#### [Exercise]
Lines of the data that contain the word "fleet" are the ones to copy.
****
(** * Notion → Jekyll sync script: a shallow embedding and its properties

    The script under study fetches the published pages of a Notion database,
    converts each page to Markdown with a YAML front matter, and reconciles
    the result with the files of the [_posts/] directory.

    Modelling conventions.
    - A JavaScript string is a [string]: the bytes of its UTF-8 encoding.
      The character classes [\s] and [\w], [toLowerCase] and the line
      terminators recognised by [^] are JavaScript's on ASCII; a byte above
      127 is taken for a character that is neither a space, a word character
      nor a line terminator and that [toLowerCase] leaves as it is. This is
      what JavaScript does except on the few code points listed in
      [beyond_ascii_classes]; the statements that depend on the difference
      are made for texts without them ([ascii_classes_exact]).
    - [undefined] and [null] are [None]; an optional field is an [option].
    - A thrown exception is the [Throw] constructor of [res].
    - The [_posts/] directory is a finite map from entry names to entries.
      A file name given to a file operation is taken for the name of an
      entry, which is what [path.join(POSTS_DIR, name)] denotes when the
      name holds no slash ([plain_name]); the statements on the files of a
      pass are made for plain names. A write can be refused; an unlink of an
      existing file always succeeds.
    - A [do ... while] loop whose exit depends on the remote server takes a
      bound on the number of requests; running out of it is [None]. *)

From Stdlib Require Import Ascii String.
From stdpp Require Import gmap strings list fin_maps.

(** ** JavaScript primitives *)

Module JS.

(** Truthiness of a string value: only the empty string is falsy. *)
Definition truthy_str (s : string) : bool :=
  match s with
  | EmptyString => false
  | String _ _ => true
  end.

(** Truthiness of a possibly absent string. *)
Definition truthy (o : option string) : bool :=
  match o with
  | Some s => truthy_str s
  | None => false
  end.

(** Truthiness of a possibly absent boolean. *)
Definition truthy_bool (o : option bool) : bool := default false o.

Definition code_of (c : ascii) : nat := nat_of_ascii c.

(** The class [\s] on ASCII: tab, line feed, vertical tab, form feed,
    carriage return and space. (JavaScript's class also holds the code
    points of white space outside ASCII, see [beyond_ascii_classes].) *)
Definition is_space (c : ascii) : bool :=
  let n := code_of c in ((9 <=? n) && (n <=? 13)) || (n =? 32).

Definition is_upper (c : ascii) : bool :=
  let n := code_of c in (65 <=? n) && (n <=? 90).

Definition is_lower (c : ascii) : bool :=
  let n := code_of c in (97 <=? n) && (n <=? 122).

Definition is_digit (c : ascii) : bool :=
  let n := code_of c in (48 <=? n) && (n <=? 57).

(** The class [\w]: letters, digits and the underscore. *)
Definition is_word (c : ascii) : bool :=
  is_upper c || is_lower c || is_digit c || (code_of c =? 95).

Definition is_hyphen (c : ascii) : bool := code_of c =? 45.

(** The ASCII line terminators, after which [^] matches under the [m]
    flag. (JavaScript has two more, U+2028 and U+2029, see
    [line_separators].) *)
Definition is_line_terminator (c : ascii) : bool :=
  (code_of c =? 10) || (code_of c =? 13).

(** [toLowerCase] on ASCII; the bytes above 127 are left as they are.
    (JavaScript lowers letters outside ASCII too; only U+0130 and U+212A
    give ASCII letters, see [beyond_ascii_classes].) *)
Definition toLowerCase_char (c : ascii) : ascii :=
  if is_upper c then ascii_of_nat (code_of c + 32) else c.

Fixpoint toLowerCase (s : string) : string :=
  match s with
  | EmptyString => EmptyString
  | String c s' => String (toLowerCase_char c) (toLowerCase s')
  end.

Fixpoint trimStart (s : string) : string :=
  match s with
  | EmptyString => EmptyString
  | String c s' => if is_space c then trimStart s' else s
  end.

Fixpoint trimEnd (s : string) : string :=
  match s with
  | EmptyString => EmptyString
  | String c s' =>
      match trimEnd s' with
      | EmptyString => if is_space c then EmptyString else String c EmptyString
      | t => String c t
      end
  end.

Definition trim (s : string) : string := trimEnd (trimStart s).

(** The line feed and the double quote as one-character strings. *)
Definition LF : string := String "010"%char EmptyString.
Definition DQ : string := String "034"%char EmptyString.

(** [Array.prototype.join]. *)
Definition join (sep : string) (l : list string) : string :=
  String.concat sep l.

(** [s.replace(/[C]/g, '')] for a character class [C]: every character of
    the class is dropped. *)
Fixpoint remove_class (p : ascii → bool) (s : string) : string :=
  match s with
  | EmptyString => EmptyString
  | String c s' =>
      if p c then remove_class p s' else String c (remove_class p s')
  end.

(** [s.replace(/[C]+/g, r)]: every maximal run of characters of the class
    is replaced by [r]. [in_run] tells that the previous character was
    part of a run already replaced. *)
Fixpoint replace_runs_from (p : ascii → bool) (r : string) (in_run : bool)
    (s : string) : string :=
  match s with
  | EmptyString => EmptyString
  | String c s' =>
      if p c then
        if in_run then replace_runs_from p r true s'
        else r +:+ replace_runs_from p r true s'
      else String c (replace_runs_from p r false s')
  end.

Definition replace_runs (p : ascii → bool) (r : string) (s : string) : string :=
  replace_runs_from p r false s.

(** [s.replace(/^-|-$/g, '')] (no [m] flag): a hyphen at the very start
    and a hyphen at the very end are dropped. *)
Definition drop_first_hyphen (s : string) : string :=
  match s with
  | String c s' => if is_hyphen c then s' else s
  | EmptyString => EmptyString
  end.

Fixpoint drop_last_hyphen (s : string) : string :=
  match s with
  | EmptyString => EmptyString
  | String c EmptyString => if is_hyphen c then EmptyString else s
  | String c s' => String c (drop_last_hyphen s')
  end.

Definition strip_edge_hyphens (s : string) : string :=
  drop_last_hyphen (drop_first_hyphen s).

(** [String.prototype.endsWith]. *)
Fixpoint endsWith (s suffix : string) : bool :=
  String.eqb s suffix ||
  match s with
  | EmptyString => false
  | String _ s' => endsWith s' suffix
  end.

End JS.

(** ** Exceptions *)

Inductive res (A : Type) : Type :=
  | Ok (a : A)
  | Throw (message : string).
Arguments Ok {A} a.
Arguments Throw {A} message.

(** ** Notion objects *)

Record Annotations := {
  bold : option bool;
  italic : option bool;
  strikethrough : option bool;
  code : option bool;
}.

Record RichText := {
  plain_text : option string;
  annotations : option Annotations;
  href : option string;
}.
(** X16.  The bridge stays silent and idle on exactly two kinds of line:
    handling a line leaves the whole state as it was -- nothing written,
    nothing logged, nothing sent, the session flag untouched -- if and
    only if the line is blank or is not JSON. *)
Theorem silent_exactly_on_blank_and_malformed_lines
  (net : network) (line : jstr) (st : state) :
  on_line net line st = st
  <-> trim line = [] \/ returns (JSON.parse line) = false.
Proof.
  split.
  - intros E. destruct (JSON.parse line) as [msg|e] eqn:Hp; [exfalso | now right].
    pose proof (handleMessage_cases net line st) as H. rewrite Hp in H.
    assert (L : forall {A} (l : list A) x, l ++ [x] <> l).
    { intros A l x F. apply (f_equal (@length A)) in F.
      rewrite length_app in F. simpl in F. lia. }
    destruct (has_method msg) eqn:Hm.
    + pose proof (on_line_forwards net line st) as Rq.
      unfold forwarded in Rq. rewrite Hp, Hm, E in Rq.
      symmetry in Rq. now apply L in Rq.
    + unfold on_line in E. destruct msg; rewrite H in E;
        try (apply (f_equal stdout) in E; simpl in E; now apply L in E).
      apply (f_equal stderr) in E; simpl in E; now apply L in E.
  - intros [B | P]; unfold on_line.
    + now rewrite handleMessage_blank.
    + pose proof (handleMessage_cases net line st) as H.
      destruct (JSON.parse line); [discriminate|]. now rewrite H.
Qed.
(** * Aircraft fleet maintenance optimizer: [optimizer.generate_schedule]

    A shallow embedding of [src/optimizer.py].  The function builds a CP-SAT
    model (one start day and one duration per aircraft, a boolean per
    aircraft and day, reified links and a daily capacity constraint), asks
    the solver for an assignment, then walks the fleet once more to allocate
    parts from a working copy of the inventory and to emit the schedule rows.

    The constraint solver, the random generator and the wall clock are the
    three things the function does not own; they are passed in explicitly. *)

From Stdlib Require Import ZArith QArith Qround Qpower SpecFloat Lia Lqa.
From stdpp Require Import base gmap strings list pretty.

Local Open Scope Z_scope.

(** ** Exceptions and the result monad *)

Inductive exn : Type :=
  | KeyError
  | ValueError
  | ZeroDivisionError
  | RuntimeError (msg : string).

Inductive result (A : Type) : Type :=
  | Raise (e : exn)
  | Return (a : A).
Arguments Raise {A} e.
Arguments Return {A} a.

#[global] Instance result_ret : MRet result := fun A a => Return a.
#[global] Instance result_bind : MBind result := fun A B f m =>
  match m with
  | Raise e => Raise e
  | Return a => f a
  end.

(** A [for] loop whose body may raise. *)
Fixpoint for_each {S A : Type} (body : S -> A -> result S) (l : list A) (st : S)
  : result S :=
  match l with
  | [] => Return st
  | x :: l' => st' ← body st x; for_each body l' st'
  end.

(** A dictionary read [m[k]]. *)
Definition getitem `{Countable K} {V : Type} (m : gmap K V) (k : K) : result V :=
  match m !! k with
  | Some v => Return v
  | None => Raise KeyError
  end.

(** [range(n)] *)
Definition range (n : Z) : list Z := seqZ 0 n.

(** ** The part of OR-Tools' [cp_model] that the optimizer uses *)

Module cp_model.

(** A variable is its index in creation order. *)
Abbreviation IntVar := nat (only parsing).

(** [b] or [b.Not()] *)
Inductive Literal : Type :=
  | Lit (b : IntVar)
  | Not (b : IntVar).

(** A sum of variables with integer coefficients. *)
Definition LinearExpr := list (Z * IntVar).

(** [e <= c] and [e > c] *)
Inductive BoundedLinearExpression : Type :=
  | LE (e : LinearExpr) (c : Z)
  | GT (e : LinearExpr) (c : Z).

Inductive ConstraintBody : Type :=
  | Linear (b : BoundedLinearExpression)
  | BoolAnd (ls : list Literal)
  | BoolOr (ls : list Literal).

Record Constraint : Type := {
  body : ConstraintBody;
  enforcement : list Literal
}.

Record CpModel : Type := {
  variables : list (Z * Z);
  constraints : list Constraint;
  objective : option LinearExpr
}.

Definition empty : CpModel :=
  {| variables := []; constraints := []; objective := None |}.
****
#### [Solved exercise]
(** * Aircraft fleet maintenance optimizer: [optimizer.generate_schedule]
    the solver for an assignment, then walks the fleet once more to allocate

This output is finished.